The data was purportedly from the League Managers’ Association (LMA) and their Richard Bevan thought the matter “very concerning”. The BBC provided a chart (fair use claimed).

MgrSackingsto201503

Now, I had a couple of thoughts as soon as I saw this. Firstly, why chart only back to 2005/6? More importantly, this looked to me like a stable system of trouble (for football managers) with the possible exception of this (2014/15) season’s Championship coach turnover. Personally, I detest multiple time series on a common chart unless there is a good reason for doing so. I do not think it the best way of showing variation and/ or association.

Signal and noise

The first task of any analyst looking at data is to seek to separate signal from noise. Nate Silver made this point powerfully in his book The Signal and the Noise: The Art and Science of Prediction. As Don Wheeler put it: all data has noise; some data has signal.

Noise is typically the irregular aggregate of many causes. It is predictable in the same way as a roulette wheel. A signal is a sign of some underlying factor that has had so large an effect that it stands out from the noise. Signals can herald a fundamental unpredictability of future behaviour.

If we find a signal we look for a special cause. If we start assigning special causes to observations that are simply noise then, at best, we spend money and effort to no effect and, at worst, we aggravate the situation.

The Championship data

In any event, I wanted to look at the data for myself. I was most interested in the Championship data as that was where the BBC and LMA had been quick to find a signal. I looked on the LMA’s website and this is the latest data I found. The data only records dismissals up to 31 March of the 2014/15 season. There were 16. The data in the report gives the total number of dismissals for each preceding season back to 2005/6. The report separates out “dismissals” from “resignations” but does not say exactly how the classification was made. It can be ambiguous. A manager may well resign because he feels his club have themselves repudiated his contract, a situation known in England as constructive dismissal.

The BBC’s analysis included dismissals right up to the end of each season including 2014/15. Reading from the chart they had 20. The BBC have added some data for 2014/15 that isn’t in the LMA report and not given the source. I regard that as poor data journalism.

I found one source of further data at website The Sack Race. That told me that since the end of March there had been four terminations.

Manager Club Termination Date
Malky Mackay Wigan Athletic Sacked 6 April
Lee Clark Blackpool Resigned 9 May
Neil Redfearn Leeds United Contract expired 20 May
Steve McClaren Derby County Sacked 25 May

As far as I can tell, “dismissals” include contract non-renewals and terminations by mutual consent. There are then a further three dismissals, not four. However, Clark left Blackpool amid some corporate chaos. That is certainly a termination that is classifiable either way. In any event, I have taken the BBC figure at face value though I am alerted as to some possible data quality issues here.

Signal and noise

Looking at the Championship data, this was the process behaviour chart, plotted as an individuals chart.

MgrSackingsto201503

There is a clear signal for the 2014/15 season with an observation, 20 dismissals,, above the upper natural process limit of 19.18 dismissals. Where there is a signal we should seek a special cause. There is no guarantee that we will find a special cause. Data limitations and bounded rationality are always constraints. In fact, there is no guarantee that there was a special cause. The signal could be a false positive. Such effects cannot be eliminated. However, signals efficiently direct our limited energy for, what Daniel Kahneman calls, System 2 thinking towards the most promising enquiries.

Analysis

The BBC reports one narrative woven round the data.

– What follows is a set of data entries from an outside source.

(* ===== verification/CommentProps.v ===== *)
(** * CommentProps: properties of the comment store

    Proved against the interface [AuthView], for any auth side: the
    fail-fast of [addComment] without a user id (no request), the dead
    ["You must be logged in"] branch, the reload after a successful post.
    With the auth store as the auth side: a comment posted after a
    successful [login] carries the session's Bearer token and user id; and
    two overlapping [getCommentsByEventId] calls can leave the comments of
    the event requested first; the posted [userId] is the value the login
    response gave, a number when the backend sends one.  [addComment] is
    equivalent, in both semantics, to [addComment_ref], the same action
    without its dead branch. *)

From stdpp Require Import base list strings gmap.
From Stdlib Require Import ZArith.
From S2P Require Import Prelude Async Domain Json JsonCodec ApiClient AuthService AuthStore AuthProps CommentService CommentStore.

Import CommentService CommentStore.

(** ** Example inputs *)

Definition comment_of (eventId : Z) : CommentDto.t :=
  {| CommentDto.commentId := eventId; CommentDto.text := "hi"; CommentDto.dateCreated := "";
     CommentDto.userId := JStr "u"; CommentDto.userName := JStr "u";
     CommentDto.userEmail := ""; CommentDto.eventId := eventId;
     CommentDto.eventName := ""; CommentDto.eventDescription := "" |}.

(** A backend that accepts posts and lists one comment per event. *)
Definition ans_comments (c : call) : reply c :=
  match c as c0 return reply c0 with
  | PostComment _ _ => Ok tt
  | GetComments _ id => Ok (Arr [comment_of id])
  end.

Definition env_anon : AuthStore.env :=
  {| AuthStore.store := AuthStore.initial_state; AuthStore.ls := ∅ |}.

Definition w_anon : Async.world (world AuthStore.env) :=
  Async.mkWorld {| auth := env_anon; cs := initial_state |} [] 0.

(** The comment store beside the session [login] left. *)
Definition w_bob_cs : Async.world (world AuthStore.env) :=
  Async.mkWorld {| auth := w_st w_bob; cs := initial_state |} [] 0.

(** A login answer whose [userId] is a number, as a backend with integer
    user ids sends it. *)
Definition body_num : string :=
  stringify (JObj [("token", JStr "t0k"); ("userId", JNum 7)]).

(** [addComment] without the branch [if (!userId)] that follows
    [getUserId()]: the reference the code is equivalent to. *)
Definition addComment_ref {A} `{AuthView A} (eventId : Z)
    (text eventName eventDescription now : string) : @prog (world A) call reply bool :=
  modify (upd_cs (set_loading true)) ;;
  modify (upd_cs (set_error None)) ;;
  w ← Async.get;
  b ← (match getUserId (auth w) with
       | inl message =>
           modify (upd_cs (set_error (Some (message ||d msg_add_failed)))) ;;
           mret false
       | inr userId =>
           success ← createComment storage
                       (mk_comment (auth w) userId eventId text eventName
                          eventDescription now);
           (if (success : bool) then getCommentsByEventId eventId ;; mret tt else mret tt) ;;
           mret success
       end);
  modify (upd_cs (set_loading false)) ;;
  mret b.

(** Comments of event 1 requested, then of event 2; the answer for event
    2 arrives first. *)
Definition comments_race_schedule : list (@sched_event action) :=
  [Spawn (GetCommentsByEventId 1%Z); Spawn (GetCommentsByEventId 2%Z); Resolve 1; Resolve 0].

Definition cfg_anon : config (St:=world AuthStore.env) reply := (w_anon, []).

(** ** Fail-fast and the reload *)

Section Generic.
Context {A : Type} `{AuthView A}.
(* ===== verification/_CoqProject ===== *)
-Q . S2P
Prelude.v
Tiling.v
Lmdb.v
Structs.v
Heap.v
Extent.v
ExtentInv.v
AllocProofs.v
Dirent.v
Inode.v
InodeProofs.v
Path.v
Metal.v
File.v
Storage.v
Namespace.v
StorageProofs.v
FileProofs.v
Growth.v
Removal.v
Truncation.v
Fuse.v
FuseProofs.v
Endian.v
Extmap.v
OpMem.v
TransferProofs.v
CardMemory.v
NvmeMemory.v
Jobs.v
Pipeline.v
Manifest.v
Runner.v
Profiling.v
ProfilingProofs.v
DataContexts.v
StorageSetup.v
JobsProofs.v
CardJobs.v
ManifestProofs.v
Main.v
SnapAction.v
RunProofs.v
CardStorage.v
CardNvme.v
CardFiles.v
NvmeFiles.v
Messages.v
Sockets.v
SharedMemory.v
Agents.v
AgentProofs.v
MainProofs.v
AgentContexts.v
Driver.v
Entry.v
ServerProofs.v
EntryProofs.v
DriverFiles.v
AgentRound.v
SourceProofs.v
Placeholder.v
Protocol.v
Streams.v
Tests.v
(* ===== verification/Prelude.v ===== *)
(** * Metal FS: a verification development

    Metal FS lets programs in a shell pipeline stand for operators on an FPGA.
    A driver mounts a FUSE file system with files that live on the card or in
    memory and with one executable per operator. When operators are run in a
    shell pipeline, their placeholder programs register with the driver, which
    builds an FPGA pipeline from them, configures the card and moves the data.
    This library models that program, in C, C++ and HLS C++ under src/, as
    executable functions and proves what its parts promise each other.

    ** The parts, and how they interact

    A path goes through FUSE to [CombinedFuse], which hands it to the handler
    of its mount point. The file system handler calls the functions of metal.h
    ([Metal], [File]); these work on inodes and directories ([InodeDb]), the
    extent allocator ([ExtentDb]) and its heap ([Heap]), all kept in LMDB
    transactions, and move contents through a storage backend: the one in
    memory ([Storage]), or one on the card ([DataContexts]). Agents register
    with the pool ([Agents]); [Server] builds a pipeline from their arguments
    and the operators of the image ([Manifest]), and [Runner] runs it round by
    round between a data source and a data sink ([AgentContexts],
    [DataContexts]). [Pipeline] turns a run into jobs for the card; on the card
    [Jobs] decodes them and [OpMem] cuts transfers into pieces that [Extmap]
    translates to blocks of the storage.

    ** Files

    Shared: this file (integers with their wrap-around, the monad [M] of C code
    with faults, the monad [Exc] of C++ code whose exceptions keep the state,
    bytes and strings), Tiling (ranges of blocks), Lmdb (the database
    interface, its laws and an instance), Structs (the C structures).

    metal-filesystem: Heap is heap.c, Extent is extent.c, Inode is inode.c and
    meta.c on the bytes of Dirent, Path is libgen.h's dirname and basename,
    Metal is metal.c but for the contents of files, which are File; Storage is
    storage_in_memory.c. ExtentInv and AllocProofs hold the invariant of the
    allocator (extents tile the volume, one heap node per free extent) and the
    refinement of each operation; InodeProofs the view of a directory as a list
    of entries; Namespace the tree as a map from paths and every call that
    changes it; StorageProofs and FileProofs contents as byte arrays; Growth a file
    as the sequence of its blocks, which a write extends by free ones; Removal the
    release of these blocks; Truncation the files that keep the first of them.

    metal-driver: Fuse is fuse_handler.hpp and the four handlers, with
    FuseProofs; Agents is operator_agent.hpp, agent_pool.cpp and the checks of
    pipeline_builder.cpp; AgentContexts is the rest of operator_agent.cpp,
    pseudo_operators.cpp and the agents as data source and sink; Driver (module
    [Server]) is pipeline_builder.cpp, pipeline_loop.cpp and server.cpp; Main
    is what metal_fs.cpp makes of a configuration, Entry the rest of it (options,
    the end of the process) with metal_fuse_operations.cpp (the functions that FUSE
    calls) and the socket and the loop of server.cpp. AgentProofs: registration and resolution of operators;
    ServerProofs: the pool over any number of connections; AgentRound: the loop
    of a pipeline between shared buffers; SourceProofs: what generated data and
    files on the card are read as; MainProofs: the mount points; EntryProofs: from
    FUSE's functions to the handlers, and from connections to answers; DriverFiles:
    a file as a user of the driver with files in memory sees it.

    metal-driver-messages and metal-driver-placeholder: Messages, Sockets
    (messages on the bytes of a connection), SharedMemory (the descriptor and the
    mapping of a shared buffer), Placeholder, and Protocol, in which the program and
    the driver take steps in any order.

    metal-pipeline and metal-filesystem-pipeline: Pipeline is operator.cpp,
    operator_context.cpp, pipeline.cpp and what executeJob of snap_action.cpp
    means to them; SnapAction is the rest of that file, the ownership of cards
    and actions; Runner is the two runners and the context interfaces, and Profiling
    the text of profiling results; Manifest is
    operator_specification.cpp and operator_factory.cpp; DataContexts is the
    file contexts and metal_pipeline_storage.cpp but for its constructor, which is
    in StorageSetup with filesystem_context.cpp. RunProofs: the jobs of a run;
    ManifestProofs: an image is read back as it was written; ProfilingProofs: what
    the table of profiling results shows.

    targets/SNAP (the action on the FPGA): Endian is mtl_endian.h, Extmap is
    mtl_extmap.cpp, OpMem is mtl_op_mem.cpp and .hpp with axi_switch.cpp, Jobs
    is mtl_jobs.cpp, operators.cpp, axi_perfmon.cpp and hls_action.cpp.
    TransferProofs: pieces and addresses; CardMemory: what transfers do to the
    memory of the card; NvmeMemory: what they do to the NVMe drive through the page
    files, the DataMover and the NVMe controller working side by side; JobsProofs:
    from the block the host writes to the registers it reaches. CardJobs and
    CardStorage put host and card together: the jobs of a storage_write and a
    storage_read are carried out on one memory; CardNvme
    does so for a card with a drive, for every order of its engines; CardFiles and
    NvmeFiles put the calls of metal.h on top, with a storage in the card's memory
    or on the drive as their backend. Streams is the stream generator and sink, the example operator
    changecase and the padding templates of stream.h.

    Tests runs the unit tests of the repository on the definitions.

    Definitions have the names of the code's functions; the parts of a long
    function that are definitions of their own follow it in the same file.

    ** State, errors and pointers

    A C function is a computation in [M]: it returns a value (error codes are
    values) or a [fault] that names what goes wrong: a null pointer, an
    assertion, an access out of bounds, an overflow of the stack, waiting for
    ever, an uncaught exception, or more rounds than the bound. Where the
    driver catches exceptions, [Exc] keeps the state at the throw. Output
    parameters that a caller leaves uninitialised start from a parameter. An
    object that is shared by pointers is an index into a list of the state.

    ** What the theorems show

    - Allocator: initialisation establishes the invariant, reservation and
      release refine the abstract set of blocks, with the conditions under
      which they do and executions that violate them.
    - Tree: resolution is the walk through the directories; each changing call
      makes exactly its change or, with an error, none, and leaves the writer
      lock free, but for the removal of a missing file.
    - Contents: what was written is read back, growing and shrinking files
      reserves and frees exactly the blocks at the end.
    - Card: the map, option and switch jobs written by the host are decoded to
      what the host meant; a transfer is cut into pieces that cover it and go
      to the blocks of the file; what a pipeline writes to a file in the card's
      memory or on the NVMe drive is what it reads there; the byte orders of
      memory lines agree.
    - Storage on the card: write of a host buffer and read of the same range, from
      the arguments of the host's functions to the memory after the card did the
      jobs, return the bytes; so do mtl_write and mtl_read on top of them, also on the
      NVMe storage, whatever the order in which controller and DataMover work.
    - Start: the storages are set up over what the last run left; handles of cards
      and actions are released exactly once, whatever throws.
    - Streams: the generator writes the bytes asked for, padding is inserted and
      removed without loss, changecase changes the letters that count.
    - Pipelines: a run is a fixed sequence of jobs; a loop makes a round per
      request and answers each; sources are read in pieces that cover them.
    - Server: programs may register in any order, every program is answered,
      errors go to the program that caused them, whatever bytes arrive on the
      connections; messages cross a socket unchanged.
    - Driver: every function that FUSE calls reaches the handler of the path; from
      the command line to the bytes, a file that is created and written through
      FUSE is read back, and the other files are left alone.
    - Protocol: every interleaving of a program and the driver ends and
      delivers the outputs, provided no piece but the last has an empty one.
    - Manifests: the factory reads back every image written for operators.
    - Profiling: the percentages of the table are those of the counters, rounded to
      the nearest in spite of the errors of doubles, and its columns are aligned.

    Properties that the code does not have are stated as theorems too: what it
    does instead, at a concrete input or under the condition that leads there.

    ** Fuel

    Recursion that is not structural takes fuel and answers [OutOfFuel] when it
    is used up. [path_fuel] is one more than the length of the path, enough for
    every absolute path (resolution of others never ends); [dir_fuel] one more
    than the bytes of a directory, enough because an entry has at least one;
    [partial_fuel] covers one piece per block; the loops of the in-memory
    backend and of a truncation get one round per extent and one more, that of
    an expansion one per block, [walk_outputs] one per agent, enough unless
    the agents form a cycle, which the code walks for ever. The loop over the
    rounds of a pipeline takes its bound as an argument, and the theorems say
    how many rounds are made.

    ** Outside code

    LMDB ([Lmdb]), cxxopts ([OptionParser]), the JSON library ([Json]), the
    operating system ([Host], [HostDirectories], [SharedHost], [environment]), libsnap
    ([Libsnap]), the card as the host sees it ([Device]), the DataMover
    ([DataMover]), the NVMe controller ([NVMeController]), uninitialised memory and
    the stack limit ([Machine]), memory that was freed ([Operator.FreedMemory]), the
    order of hash sets ([HashOrder]), protobuf ([Protobuf]), recv ([Network]), FUSE's
    matching of options ([FuseOptions]), mkdtemp ([SocketHost]) and the text of a number that is none ([Printf]) are
    classes; what the code relies on of them are classes of laws or named
    hypotheses, each with an instance.

    ** Not modelled

    The encoding of messages by protobuf, which is generated code; logging;
    mtl_dump_extents, which prints; the scripts that build images; the answers of
    socket, bind and listen, which the code ignores. LMDB's threads: a second writer blocks.
    FUSE's threads: the driver's calls are taken one after the other.
    LMDB's map never fills up: an mdb_put that fails with MDB_MAP_FULL is not
    modelled (extent.c:54 and the other callers ignore its result).

    ** Memory that is no longer valid

    The source reads some memory that C or LMDB no longer promise. Where such a read
    is modelled its value is a parameter: setOption and configure look into maps that
    were destroyed ([Operator.FreedMemory]), and the theorems hold whatever they find;
    mtl_truncate_extent and mtl_truncate re-read records they have just replaced
    ([mdb_read_after_put]), of which [truncate_grows_or_drops] assumes nothing while
    [truncate_frees_rest] needs that the old records are found. One case is taken as harmless:
    the loops of mtl_unlink and mtl_truncate go on reading the record of the file while
    they free extents, which changes other databases of the same transaction; the
    model reads what the record held (see [File.free_extents]). *)
From stdpp Require Export base option list list_numbers numbers strings.
From Stdlib Require Export ZArith Lia Sorted.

Bevan said the current tenure of those employed in the second tier was about eight months. And the demand to reach the top flight, where a new record £5.14bn TV deal is set to begin in 2016, had led to clubs hitting the “panic button” too quickly.

It is certainly a plausible view. I compiled a list of the dismissals and non-renewals, not the resignations, with data from Wikipedia and The Sack Race. I only identified 17 which again suggests some data quality issue around classification. I have then charted a scatter plot of date of dismissal against the club’s then league position.

MgrSackings201415

It certainly looks as though risk of relegation is the major driver for dismissal. Aside from that, Watford dismissed Billy McKinlay after only two games when they were third in the league, equal on points with the top two. McKinlay had been an emergency appointment after Oscar Garcia had been compelled to resign through ill health. Watford thought they had quickly found a better manager in Slavisa Jokanovic. Watford ended the season in second place and were promoted to the Premiership.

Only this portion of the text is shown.